The Pequod Review:
Henry James’s early works were mostly comprised of serials and short novellas, which perhaps due to serial-imposed deadlines tend to be of somewhat mixed quality. One of the best of these was Daisy Miller, published in the British periodical Cornhill Magazine in 1878. The story is a perceptive character study of the title heroine, a beautiful American girl from Schenectady, NY, who is vacationing in Italy and has (as James would later put it) “an inscrutable combination of audacity and innocence.” Daisy attracts (and enjoys) the attention of a number of young men, but doesn’t realize she can’t flirt with the same freedom as she does in America.
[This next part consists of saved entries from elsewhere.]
(** ** Helpers of the statements *)

Lemma grid_get_follows_cell_at (g g' : Grid) (q : Position) (c : Cell) :
  0 <= fst q -> 0 <= snd q ->
  grid_get g q = Ok c ->
  cell_at g' (Z.to_nat (fst q)) (Z.to_nat (snd q))
    = cell_at g (Z.to_nat (fst q)) (Z.to_nat (snd q)) ->
  grid_get g' q = Ok c.
Proof.
  destruct q as [x y]; cbn [fst snd]. intros Hx Hy Hc E.
  apply grid_get_cell_at; [assumption..|]. rewrite E.
  now apply grid_get_cell_at_inv.
Qed.

(** With the threshold at zero every share a run records, and the share
    measured afterwards, is the number of occupied cells over [n_agents]. *)
Lemma zero_threshold_shares (k : nat) (m0 m' : SchellingModel) (t t' : tape)
    (shares : list float) :
  grid_wf m0 -> stay_threshold m0 = 0%float -> n_agents m0 <> 0 ->
  stepped k (m0, t) (m', t') shares ->
  Forall (fun s => s = truediv (Z.of_nat (occupied (grid m0))) (n_agents m0)) shares
  /\ get_segregation m' = Ok (truediv (Z.of_nat (occupied (grid m0))) (n_agents m0)).
Proof.
  intros Hw Ht Hn St.
  assert (G : forall m, kept m0 m ->
            get_segregation m = Ok (truediv (Z.of_nat (occupied (grid m0))) (n_agents m0))).
  { intros m (_ & _ & Kn & Kt & Kw & Kc).
    rewrite get_segregation_zero; [|assumption|congruence|congruence].
    unfold occupied. now rewrite !Kc, Kn. }
  apply (stepped_kept _ m0) in St as [K F]; [|apply kept_refl, Hw].
  split; [|apply G, K].
  eapply Forall_impl; [exact F|]. intros s (m & Km & Hm).
  rewrite (G m Km) in Hm. congruence.
Qed.

Lemma init_sample_4x4 (t : tape) :
  init (4, 4) 4 0.5 0 (sample_tape ++ t) = Ok (sample_4x4, t).
Proof. reflexivity. Qed.

(** * The claims *)

(** C8.  On a grid of at least 2 by 2, the neighbours of an in-bounds position
    are between 3 and 8 positions, all of them inside the grid and at distance
    at most one in each coordinate (nothing wraps around), and the position
    itself is not among them; a corner has exactly 3 and an interior position
    exactly 8. *)
Theorem neighbor_positions_between_3_and_8 (m : SchellingModel) (x y : Z) :
  1 < x_size m -> 1 < y_size m -> in_bounds m (x, y) ->
  (3 <= length (get_neighbor_positions m (x, y)) <= 8)%nat
  /\ Forall (fun p => in_bounds m p /\ Z.abs (fst p - x) <= 1 /\ Z.abs (snd p - y) <= 1)
       (get_neighbor_positions m (x, y))
  /\ ~ In (x, y) (get_neighbor_positions m (x, y))
  /\ ((x = 0 \/ x = x_size m - 1) -> (y = 0 \/ y = y_size m - 1) ->
      length (get_neighbor_positions m (x, y)) = 3%nat)
  /\ (0 < x < x_size m - 1 -> 0 < y < y_size m - 1 ->
      length (get_neighbor_positions m (x, y)) = 8%nat).
Proof. intros Hx Hy Hb. exact (neighbor_positions_cases m x y Hx Hy Hb). Qed.

Lemma neighbor_positions_between_3_and_8_witness :
  (3 <= length (get_neighbor_positions sample (0, 2)%Z) <= 8)%nat
  /\ ~ In (0, 2) (get_neighbor_positions sample (0, 2)).
Proof.
  destruct (neighbor_positions_between_3_and_8 sample 0 2) as (L & _ & N & _).
  - reflexivity.
  - reflexivity.
  - split; cbn; lia.
  - split; [exact L|exact N].
Defined.

(** C7.  At an in-bounds position of a well-shaped grid the neighbour relation
    is [1.0] on an empty cell; on a cell of type A it is [1.0] when no
    neighbour holds B, whatever the number of A neighbours, and otherwise the
    quotient of the A count by the B count; symmetrically on a cell of type B.
    The counts are those of the neighbours holding each type.  The value is a
    ratio of like to unlike neighbours and can exceed one: three like and one
    unlike neighbour give [3.0]. *)
Theorem neighbor_relation_is_like_to_unlike_ratio (m : SchellingModel)
    (pos : Position) :
  grid_wf m -> in_bounds m pos ->
  count_neighbors m pos
    = Ok (neighbors_holding m TypeA pos, neighbors_holding m TypeB pos)
  /\ (exists c, grid_get (grid m) pos = Ok c)
  /\ (grid_get (grid m) pos = Ok Empty ->
      get_neighbor_relation m pos = Ok 1%float)
  /\ (grid_get (grid m) pos = Ok TypeA ->
      get_neighbor_relation m pos =
      Ok (if neighbors_holding m TypeB pos =? 0 then 1%float
          else truediv (neighbors_holding m TypeA pos) (neighbors_holding m TypeB pos)))
  /\ (grid_get (grid m) pos = Ok TypeB ->
      get_neighbor_relation m pos =
      Ok (if neighbors_holding m TypeA pos =? 0 then 1%float
          else truediv (neighbors_holding m TypeB pos) (neighbors_holding m TypeA pos)))
  /\ (neighbors_holding sample TypeA (1, 1) = 3
      /\ neighbors_holding sample TypeB (1, 1) = 1
      /\ get_neighbor_relation sample (1, 1) = Ok 3%float
      /\ PrimFloat.ltb 1 3 = true).
Proof.
  intros Hw Hb. split_and!.
  - now apply count_neighbors_Ok.
  - now apply shaped_grid_get.
  - intros H. now rewrite (get_neighbor_relation_Ok m pos Empty).
  - intros H. now rewrite (get_neighbor_relation_Ok m pos TypeA).
  - intros H. now rewrite (get_neighbor_relation_Ok m pos TypeB).
  - vm_compute. reflexivity.
  - vm_compute. reflexivity.
  - vm_compute. reflexivity.
  - reflexivity.
Qed.

Lemma neighbor_relation_is_like_to_unlike_ratio_witness :
  get_neighbor_relation sample (1, 0) = Ok (truediv 0 3).
Proof.
  destruct (neighbor_relation_is_like_to_unlike_ratio sample (1, 0))
    as (_ & _ & _ & _ & HB & _).
  - split; [reflexivity|]. repeat constructor.
  - split; cbn; lia.
  - exact (HB eq_refl).
Defined.

(** C5.  Whenever construction returns, the grid holds the floor of
    [n_agents / 2] cells of type A and [n_agents] cells of type B: the number
    of agents placed is the sum of the two, which is not [n_agents]. *)
Theorem init_places_half_plus_all (grid_size : Z * Z) (agents : Z)
    (share threshold : float) (t t' : tape) (m : SchellingModel) :
  init grid_size agents share threshold t = Ok (m, t') ->
  Z.of_nat (tally TypeA (grid m)) = agents / 2
  /\ Z.of_nat (tally TypeB (grid m)) = agents
  /\ Z.of_nat (occupied (grid m)) = agents / 2 + agents
  /\ Z.of_nat (occupied (grid m)) <> agents.
Proof.
  intros H. apply init_Ok in H
    as (_ & _ & _ & _ & _ & _ & _ & _ & Hn & _ & _ & _ & HA & HB).
  unfold occupied. rewrite HA, HB.
  assert (1 <= agents / 2) by (apply Z.div_le_lower_bound; lia).
  lia.
Qed.

Lemma init_places_half_plus_all_witness :
  Z.of_nat (tally TypeA (grid sample_4x4)) = 2
  /\ Z.of_nat (tally TypeB (grid sample_4x4)) = 4.
Proof.
  destruct (init_places_half_plus_all (4, 4) 4 0.5 0 sample_tape [] sample_4x4)
    as (HA & HB & _).
  - reflexivity.
  - split; [exact HA|exact HB].
Defined.

(** C6.  On a well-shaped grid with an occupied and an empty cell the step can
    return, and whenever it returns it has gone as follows.  The cell [pos]
    it selected is the one [__find_full_cell] returned on the draws at hand,
    an occupied cell, with neighbour relation [r].  If [r] is at least the
    threshold, or more generally not below it, the model is left as it was
    and only the draws of the selection are used up.  If [r] is below the
    threshold, [new_pos] is the cell [__find_empty_cell] returned on the draws
    that follow, a cell that was empty; [pos] has become empty, [new_pos]
    holds the agent of [pos], and every other cell is as before.  In both
    cases only the grid attribute can differ and the number of occupied cells
    is the same. *)
Theorem run_one_step_moves_at_most_one_agent (m : SchellingModel)
    (p q : Position) (c : Cell) :
  grid_wf m ->
  in_bounds m p -> grid_get (grid m) p = Ok c -> c <> Empty ->
  in_bounds m q -> grid_get (grid m) q = Ok Empty ->
  (exists t m' t', run_one_step m t = Ok (m', t'))
  /\ forall t m' t', run_one_step m t = Ok (m', t') ->
     exists (pos : Position) (v : Cell) (r : float) (t1 : tape),
       find_full_cell m t = Ok (pos, t1)
       /\ in_bounds m pos /\ grid_get (grid m) pos = Ok v /\ v <> Empty
       /\ get_neighbor_relation m pos = Ok r
       /\ (PrimFloat.leb (stay_threshold m) r = true -> m' = m /\ t' = t1)
       /\ (PrimFloat.ltb r (stay_threshold m) = false -> m' = m /\ t' = t1)
       /\ (PrimFloat.ltb r (stay_threshold m) = true ->
           exists new_pos : Position,
             find_empty_cell (grid m) t1 = Ok (new_pos, t')
             /\ in_bounds m new_pos
             /\ grid_get (grid m) new_pos = Ok Empty
             /\ new_pos <> pos
             /\ grid_get (grid m') pos = Ok Empty
             /\ grid_get (grid m') new_pos = Ok v
             /\ forall q', in_bounds m q' -> q' <> pos -> q' <> new_pos ->
                  grid_get (grid m') q' = grid_get (grid m) q')
       /\ m' = with_grid m (grid m')
       /\ grid_wf m'
       /\ occupied (grid m') = occupied (grid m).
Proof.
  intros Hw Hp Hc Hne Hq He. split.
  - destruct (run_one_step_progress m p q c) as [m' [H|H]]; eauto.
  - intros t m' t' H. pose proof (run_one_step_fields _ _ _ _ H) as Hf.
    apply run_one_step_Ok in H
      as (pos & v & r & t1 & Hfull & Hb & Hv & Hvn & Hr & H); [|assumption].
    exists pos, v, r, t1. split_and!; try assumption.
    + intros Hge. apply float_ge_not_lt in Hge.
      destruct H as [(_ & -> & ->)|(Hlt & _)]; [auto|congruence].
    + intros Hnlt.
      destruct H as [(_ & -> & ->)|(Hlt & _)]; [auto|congruence].
    + intros Hlt.
      destruct H as [(Hnlt & _)
                    |(_ & new_pos & g' & Hfind & Hnb & Hn & -> & Hs & Hcell & _)];
        [congruence|].
      cbn [with_grid grid]. exists new_pos.
      assert (Hd : new_pos <> pos) by (intros ->; rewrite Hv in Hn; congruence).
      destruct Hb as [Hbx Hby], Hnb as [Hnx Hny].
      destruct pos as [px py], new_pos as [nx ny]; cbn [fst snd] in *.
      split_and!; try assumption; try (split; assumption).
      * apply grid_get_cell_at; [lia..|]. rewrite Hcell.
        now rewrite decide_True.
      * apply grid_get_cell_at; [lia..|]. rewrite Hcell.
        rewrite decide_False, decide_True; [reflexivity|auto|].
        intros [Ex Ey]. apply Z2Nat.inj in Ex, Ey; try lia. subst.
        rewrite Hv in Hn. congruence.
      * intros [qx qy] [Hqx Hqy] N1 N2. cbn [fst snd] in *.
        destruct (shaped_grid_get m (qx, qy) Hw) as [d Hd']; [split; assumption|].
        rewrite Hd'. apply (grid_get_follows_cell_at (grid m)); cbn [fst snd];
          try lia; try assumption.
        rewrite Hcell, !decide_False; [reflexivity| |];
          intros [Ex Ey]; apply Z2Nat.inj in Ex, Ey; try lia; subst; congruence.
    + destruct H as [(_ & -> & _)|(_ & _ & g' & _ & _ & _ & -> & Hs & _)];
        [assumption|exact Hs].
    + destruct H as [(_ & -> & _)|(_ & _ & g' & _ & _ & _ & -> & _ & _ & Ht)];
        [reflexivity|].
      unfold occupied. cbn [with_grid grid]. now rewrite !Ht.
Qed.

Lemma run_one_step_moves_at_most_one_agent_witness :
  match run_one_step sample [1; 0; 2; 2; 7] with
  | Ok (m', t') =>
      t' = [7]
      /\ grid_get (grid m') (1, 0) = Ok Empty
      /\ grid_get (grid m') (2, 2) = Ok TypeB
  | _ => False
  end.
Proof.
  destruct (run_one_step sample [1; 0; 2; 2; 7]) as [[m' t']| |] eqn:E.
  - destruct (run_one_step_moves_at_most_one_agent sample (1, 0) (2, 2) TypeB)
      as [_ H].
    + split; [reflexivity|]. repeat constructor.
    + split; cbn; lia.
    + reflexivity.
    + discriminate.
    + split; cbn; lia.
    + reflexivity.
    + destruct (H _ _ _ E)
        as (pos & v & r & t1 & F & _ & Hv & _ & Hr & _ & _ & Hmove & _).
      vm_compute in F. injection F as <- <-.
      vm_compute in Hv. injection Hv as <-.
      vm_compute in Hr. injection Hr as <-.
      destruct (Hmove eq_refl) as (new_pos & Fe & _ & _ & _ & G1 & G2 & _).
      vm_compute in Fe. injection Fe as <- <-.
      split; [reflexivity|]. split; [exact G1|exact G2].
  - vm_compute in E. discriminate.
  - vm_compute in E. discriminate.
Defined.

(** C9.  A call of [run] that returns has made exactly [steps] rounds, each of
    them one call of the step followed by the increment of [steps_run] and the
    recording of the share measured after that step: [steps_run] has grown by
    [steps], the shares recorded are appended in order, one per round, and
    after every round [k] the counter has grown by [k] and so has the length
    of [segregation_shares], which therefore stays equal to [steps_run] when
    it was so at the start. *)
Theorem run_counts_every_step (steps : Z) (print_at_end : bool) (print_every : Z)
    (m m' : SchellingModel) (t t' : tape) (out out' : list event) :
  0 <= steps ->
  run steps print_at_end print_every (m, t, out) = Ok (m', t', out') ->
  exists shares : list float,
    stepped (Z.to_nat steps) (m, t) (m', t') shares
    /\ Z.of_nat (length shares) = steps
    /\ steps_run m' = steps_run m + steps
    /\ segregation_shares m' = segregation_shares m ++ shares
    /\ forall k : nat, (k <= Z.to_nat steps)%nat ->
       exists (mk : SchellingModel) (tk : tape) (sk : list float),
         stepped k (m, t) (mk, tk) sk
         /\ steps_run mk = steps_run m + Z.of_nat k
         /\ length (segregation_shares mk) = (length (segregation_shares m) + k)%nat
         /\ (Z.of_nat (length (segregation_shares m)) = steps_run m ->
             Z.of_nat (length (segregation_shares mk)) = steps_run mk).
Proof.
  intros Hs H. unfold run in H. bind_inv H. destruct a as [[m1 t1] out1].
  injection H as <- <- <-.
  apply run_loop_stepped in E as [shares St]. exists shares.
  pose proof (stepped_counters _ _ _ _ St) as (Hl & Hr & Ha). cbn [fst] in *.
  split_and!; [exact St|lia|lia|exact Ha|].
  intros k Hk. replace (Z.to_nat steps) with (k + (Z.to_nat steps - k))%nat in St by lia.
  apply stepped_split in St as ([mk tk] & s1 & s2 & S1 & _ & _).
  exists mk, tk, s1.
  pose proof (stepped_counters _ _ _ _ S1) as (Hl1 & Hr1 & Ha1). cbn [fst] in *.
  split_and!; [exact S1|exact Hr1| |].
  - rewrite Ha1, length_app. lia.
  - intros H0. rewrite Ha1, length_app. lia.
Qed.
As a result, she develops a scandalous reputation, a judgment that James explores and assesses throughout the novel. By the end of the book, it is clear that the most objectionable behavior actually comes from her traditional and proper suitor (Frederick Winterbourne), who casually abandons Daisy “with a sort of relief” when he sees her talking to another man in the Colosseum:
It was as if a sudden illumination had been flashed upon the ambiguity of Daisy's behavior and the riddle had become easy to read. She was a young lady whom a gentleman need no longer be at pains to respect.
Henry James would write better and more complete novels later in life, but Daisy Miller remains one of his most essential books.